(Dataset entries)
--- START ---
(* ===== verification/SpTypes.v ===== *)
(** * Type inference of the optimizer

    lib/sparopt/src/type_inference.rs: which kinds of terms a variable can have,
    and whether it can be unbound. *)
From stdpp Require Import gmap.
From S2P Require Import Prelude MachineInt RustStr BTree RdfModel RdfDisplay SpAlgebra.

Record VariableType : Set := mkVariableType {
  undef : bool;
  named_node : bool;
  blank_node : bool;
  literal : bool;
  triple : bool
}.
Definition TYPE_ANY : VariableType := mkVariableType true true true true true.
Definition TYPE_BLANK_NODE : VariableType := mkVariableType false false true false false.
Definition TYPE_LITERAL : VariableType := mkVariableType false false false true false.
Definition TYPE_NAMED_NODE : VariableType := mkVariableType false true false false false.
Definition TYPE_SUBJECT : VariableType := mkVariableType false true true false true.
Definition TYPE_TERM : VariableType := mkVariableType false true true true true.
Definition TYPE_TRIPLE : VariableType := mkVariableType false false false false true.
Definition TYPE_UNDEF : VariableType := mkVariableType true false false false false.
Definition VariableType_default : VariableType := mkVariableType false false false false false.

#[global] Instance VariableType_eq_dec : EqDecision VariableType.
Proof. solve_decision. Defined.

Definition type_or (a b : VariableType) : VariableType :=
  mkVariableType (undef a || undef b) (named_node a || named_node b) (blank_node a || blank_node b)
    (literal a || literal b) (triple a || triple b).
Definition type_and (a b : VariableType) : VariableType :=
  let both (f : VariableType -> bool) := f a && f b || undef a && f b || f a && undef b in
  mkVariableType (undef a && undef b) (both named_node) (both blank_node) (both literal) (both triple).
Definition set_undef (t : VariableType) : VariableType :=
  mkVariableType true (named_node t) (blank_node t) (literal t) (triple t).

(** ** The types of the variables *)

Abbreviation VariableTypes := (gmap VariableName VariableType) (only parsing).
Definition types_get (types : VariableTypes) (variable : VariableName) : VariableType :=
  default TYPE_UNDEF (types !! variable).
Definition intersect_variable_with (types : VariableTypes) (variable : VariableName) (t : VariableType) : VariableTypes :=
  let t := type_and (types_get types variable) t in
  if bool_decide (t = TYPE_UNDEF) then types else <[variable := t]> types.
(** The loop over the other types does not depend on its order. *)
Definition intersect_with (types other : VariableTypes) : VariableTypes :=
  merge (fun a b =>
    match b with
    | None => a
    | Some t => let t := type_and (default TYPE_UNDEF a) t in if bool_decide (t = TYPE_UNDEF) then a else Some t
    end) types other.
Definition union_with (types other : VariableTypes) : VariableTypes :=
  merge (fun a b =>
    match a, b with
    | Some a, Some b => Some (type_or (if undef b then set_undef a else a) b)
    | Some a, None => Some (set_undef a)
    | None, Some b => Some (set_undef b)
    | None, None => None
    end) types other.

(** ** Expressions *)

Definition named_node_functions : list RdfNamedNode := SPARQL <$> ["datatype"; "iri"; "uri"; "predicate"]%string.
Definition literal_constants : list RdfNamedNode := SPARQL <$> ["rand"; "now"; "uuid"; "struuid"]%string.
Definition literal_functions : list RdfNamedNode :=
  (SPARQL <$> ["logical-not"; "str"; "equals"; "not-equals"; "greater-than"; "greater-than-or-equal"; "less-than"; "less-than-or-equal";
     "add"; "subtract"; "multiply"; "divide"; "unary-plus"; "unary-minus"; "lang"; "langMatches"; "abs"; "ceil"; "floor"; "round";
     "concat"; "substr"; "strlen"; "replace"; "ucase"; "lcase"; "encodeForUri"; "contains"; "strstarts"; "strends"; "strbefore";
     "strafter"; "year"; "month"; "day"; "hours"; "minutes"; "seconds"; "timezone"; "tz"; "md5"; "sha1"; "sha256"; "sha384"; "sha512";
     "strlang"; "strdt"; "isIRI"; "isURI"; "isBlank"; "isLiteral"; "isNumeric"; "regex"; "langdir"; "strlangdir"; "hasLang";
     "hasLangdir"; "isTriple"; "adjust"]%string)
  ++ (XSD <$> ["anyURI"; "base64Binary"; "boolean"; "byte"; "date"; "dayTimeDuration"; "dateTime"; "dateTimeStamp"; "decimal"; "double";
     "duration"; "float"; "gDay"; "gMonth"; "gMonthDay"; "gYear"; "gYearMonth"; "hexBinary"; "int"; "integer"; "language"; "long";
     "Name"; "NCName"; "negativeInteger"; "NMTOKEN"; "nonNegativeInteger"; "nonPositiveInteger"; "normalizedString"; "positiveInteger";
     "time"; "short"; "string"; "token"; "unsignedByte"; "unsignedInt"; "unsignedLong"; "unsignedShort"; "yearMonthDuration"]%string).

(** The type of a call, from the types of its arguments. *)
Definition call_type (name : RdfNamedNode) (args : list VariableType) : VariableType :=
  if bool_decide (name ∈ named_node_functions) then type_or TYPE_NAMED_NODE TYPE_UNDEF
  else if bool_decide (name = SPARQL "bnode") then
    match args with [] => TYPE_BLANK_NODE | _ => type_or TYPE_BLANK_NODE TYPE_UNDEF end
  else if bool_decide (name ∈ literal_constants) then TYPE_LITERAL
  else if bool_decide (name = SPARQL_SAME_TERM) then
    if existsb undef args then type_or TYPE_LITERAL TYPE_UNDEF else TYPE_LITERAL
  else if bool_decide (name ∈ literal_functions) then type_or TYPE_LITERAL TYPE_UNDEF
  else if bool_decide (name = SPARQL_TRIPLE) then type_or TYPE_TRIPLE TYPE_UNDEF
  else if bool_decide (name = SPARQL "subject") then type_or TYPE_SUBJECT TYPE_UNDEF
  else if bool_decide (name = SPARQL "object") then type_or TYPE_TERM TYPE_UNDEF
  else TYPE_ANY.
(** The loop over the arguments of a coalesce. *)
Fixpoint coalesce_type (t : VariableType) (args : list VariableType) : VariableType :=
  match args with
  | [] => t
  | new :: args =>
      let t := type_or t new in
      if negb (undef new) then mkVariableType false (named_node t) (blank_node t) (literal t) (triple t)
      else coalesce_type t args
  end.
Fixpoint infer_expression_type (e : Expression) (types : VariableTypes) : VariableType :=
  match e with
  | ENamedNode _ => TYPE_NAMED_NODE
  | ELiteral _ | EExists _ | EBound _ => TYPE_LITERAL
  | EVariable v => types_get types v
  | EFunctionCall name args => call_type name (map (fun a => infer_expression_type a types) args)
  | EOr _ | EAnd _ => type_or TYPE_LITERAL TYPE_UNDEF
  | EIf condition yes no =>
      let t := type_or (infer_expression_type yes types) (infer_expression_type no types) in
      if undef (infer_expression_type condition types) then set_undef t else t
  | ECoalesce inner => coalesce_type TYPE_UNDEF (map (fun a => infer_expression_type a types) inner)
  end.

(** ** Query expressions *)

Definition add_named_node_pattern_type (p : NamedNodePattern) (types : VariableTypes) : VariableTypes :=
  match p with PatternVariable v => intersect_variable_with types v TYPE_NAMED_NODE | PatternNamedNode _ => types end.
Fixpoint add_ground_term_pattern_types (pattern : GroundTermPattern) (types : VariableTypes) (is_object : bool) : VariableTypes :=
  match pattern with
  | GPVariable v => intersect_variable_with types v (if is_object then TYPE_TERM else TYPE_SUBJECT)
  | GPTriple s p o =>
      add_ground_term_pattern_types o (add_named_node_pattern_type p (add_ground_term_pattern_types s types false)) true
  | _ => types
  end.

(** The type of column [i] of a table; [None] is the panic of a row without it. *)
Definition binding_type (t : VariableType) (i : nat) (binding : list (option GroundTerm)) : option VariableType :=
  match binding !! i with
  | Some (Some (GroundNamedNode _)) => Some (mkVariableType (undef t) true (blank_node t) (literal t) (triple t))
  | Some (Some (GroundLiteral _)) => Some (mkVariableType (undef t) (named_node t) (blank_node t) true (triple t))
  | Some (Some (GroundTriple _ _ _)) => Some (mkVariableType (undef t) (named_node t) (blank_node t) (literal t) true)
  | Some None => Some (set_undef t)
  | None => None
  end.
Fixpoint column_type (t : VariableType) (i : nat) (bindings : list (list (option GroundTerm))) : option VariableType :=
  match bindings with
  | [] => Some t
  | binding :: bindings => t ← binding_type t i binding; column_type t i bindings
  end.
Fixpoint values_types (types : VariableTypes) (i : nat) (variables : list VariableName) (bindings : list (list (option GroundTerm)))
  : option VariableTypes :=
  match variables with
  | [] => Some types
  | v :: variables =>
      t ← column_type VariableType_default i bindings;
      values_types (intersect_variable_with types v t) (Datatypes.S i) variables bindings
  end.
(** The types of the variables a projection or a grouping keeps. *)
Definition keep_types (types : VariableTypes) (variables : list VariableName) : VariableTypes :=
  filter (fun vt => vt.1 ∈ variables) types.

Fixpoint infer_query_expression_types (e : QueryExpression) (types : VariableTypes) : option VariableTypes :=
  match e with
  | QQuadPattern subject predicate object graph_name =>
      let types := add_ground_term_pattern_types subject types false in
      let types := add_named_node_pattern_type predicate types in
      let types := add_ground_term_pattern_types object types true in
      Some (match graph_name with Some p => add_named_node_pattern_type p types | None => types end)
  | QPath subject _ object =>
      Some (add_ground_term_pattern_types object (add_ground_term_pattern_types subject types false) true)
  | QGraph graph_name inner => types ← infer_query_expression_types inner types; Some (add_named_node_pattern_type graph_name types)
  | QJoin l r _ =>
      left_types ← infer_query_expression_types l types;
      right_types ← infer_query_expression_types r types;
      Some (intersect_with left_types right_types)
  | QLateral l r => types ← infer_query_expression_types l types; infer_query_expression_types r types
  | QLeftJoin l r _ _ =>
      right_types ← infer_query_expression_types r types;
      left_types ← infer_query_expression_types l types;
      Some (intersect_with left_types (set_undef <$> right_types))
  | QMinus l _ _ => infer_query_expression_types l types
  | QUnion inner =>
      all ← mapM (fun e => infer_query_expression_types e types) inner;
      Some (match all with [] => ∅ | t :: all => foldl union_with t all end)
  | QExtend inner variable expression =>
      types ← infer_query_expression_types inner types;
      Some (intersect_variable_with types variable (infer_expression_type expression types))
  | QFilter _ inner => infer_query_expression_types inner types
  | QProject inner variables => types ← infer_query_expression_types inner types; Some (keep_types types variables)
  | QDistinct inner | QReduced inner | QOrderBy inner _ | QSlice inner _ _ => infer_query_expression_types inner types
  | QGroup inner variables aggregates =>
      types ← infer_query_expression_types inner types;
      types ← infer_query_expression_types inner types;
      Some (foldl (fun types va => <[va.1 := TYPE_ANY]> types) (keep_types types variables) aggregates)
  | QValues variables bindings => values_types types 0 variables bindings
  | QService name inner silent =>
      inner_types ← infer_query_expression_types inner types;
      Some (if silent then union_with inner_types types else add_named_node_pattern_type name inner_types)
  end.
--- END ---
--- START ---
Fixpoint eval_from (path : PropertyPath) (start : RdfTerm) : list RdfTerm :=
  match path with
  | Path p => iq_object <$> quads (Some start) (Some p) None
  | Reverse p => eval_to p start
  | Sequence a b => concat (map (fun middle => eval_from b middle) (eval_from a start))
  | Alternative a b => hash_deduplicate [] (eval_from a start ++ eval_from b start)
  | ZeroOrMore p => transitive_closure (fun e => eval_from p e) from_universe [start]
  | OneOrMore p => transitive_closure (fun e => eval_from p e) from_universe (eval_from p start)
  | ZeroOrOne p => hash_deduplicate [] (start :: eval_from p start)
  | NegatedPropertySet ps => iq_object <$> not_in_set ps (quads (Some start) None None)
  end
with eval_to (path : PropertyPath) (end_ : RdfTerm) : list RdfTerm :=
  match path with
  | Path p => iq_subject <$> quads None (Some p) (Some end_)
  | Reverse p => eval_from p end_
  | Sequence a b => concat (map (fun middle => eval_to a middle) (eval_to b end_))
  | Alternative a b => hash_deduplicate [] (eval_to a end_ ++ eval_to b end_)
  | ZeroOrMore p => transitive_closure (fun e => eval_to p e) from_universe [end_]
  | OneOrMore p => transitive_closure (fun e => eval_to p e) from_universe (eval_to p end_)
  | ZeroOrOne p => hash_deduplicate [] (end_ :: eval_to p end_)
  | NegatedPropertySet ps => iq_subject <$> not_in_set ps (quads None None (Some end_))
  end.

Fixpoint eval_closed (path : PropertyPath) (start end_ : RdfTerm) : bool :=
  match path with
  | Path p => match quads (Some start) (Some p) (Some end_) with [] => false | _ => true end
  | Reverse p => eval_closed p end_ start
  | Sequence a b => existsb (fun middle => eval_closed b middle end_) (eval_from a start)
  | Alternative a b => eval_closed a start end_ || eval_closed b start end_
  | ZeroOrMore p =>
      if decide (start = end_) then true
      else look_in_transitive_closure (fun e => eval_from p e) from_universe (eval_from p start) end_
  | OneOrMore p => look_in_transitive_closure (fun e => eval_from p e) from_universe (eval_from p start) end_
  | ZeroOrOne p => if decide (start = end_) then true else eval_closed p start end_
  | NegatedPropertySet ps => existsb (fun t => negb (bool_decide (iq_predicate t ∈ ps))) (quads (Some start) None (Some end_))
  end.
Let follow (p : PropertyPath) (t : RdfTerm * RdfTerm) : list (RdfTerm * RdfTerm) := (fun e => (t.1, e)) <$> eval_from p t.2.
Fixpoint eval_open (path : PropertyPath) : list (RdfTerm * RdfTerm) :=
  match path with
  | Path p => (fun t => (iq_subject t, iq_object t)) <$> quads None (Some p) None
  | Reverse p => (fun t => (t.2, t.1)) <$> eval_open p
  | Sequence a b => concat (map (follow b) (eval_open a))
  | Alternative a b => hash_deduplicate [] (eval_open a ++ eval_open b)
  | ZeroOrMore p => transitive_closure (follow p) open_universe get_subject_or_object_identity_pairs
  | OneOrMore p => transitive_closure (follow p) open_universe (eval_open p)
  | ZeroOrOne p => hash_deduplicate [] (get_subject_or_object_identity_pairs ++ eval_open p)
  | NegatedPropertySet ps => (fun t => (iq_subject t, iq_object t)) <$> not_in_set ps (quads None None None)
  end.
--- END ---
What is needed
Take the line above containing "Definition TYPE_UNDEF : VariableType", the line containing "let both (f", and all lines in between, and copy them exactly without anything else.

Task output
Definition TYPE_UNDEF : VariableType := mkVariableType true false false false false.
Definition VariableType_default : VariableType := mkVariableType false false false false false.

#[global] Instance VariableType_eq_dec : EqDecision VariableType.
Proof. solve_decision. Defined.

Definition type_or (a b : VariableType) : VariableType :=
  mkVariableType (undef a || undef b) (named_node a || named_node b) (blank_node a || blank_node b)
    (literal a || literal b) (triple a || triple b).
Definition type_and (a b : VariableType) : VariableType :=
  let both (f : VariableType -> bool) := f a && f b || undef a && f b || f a && undef b in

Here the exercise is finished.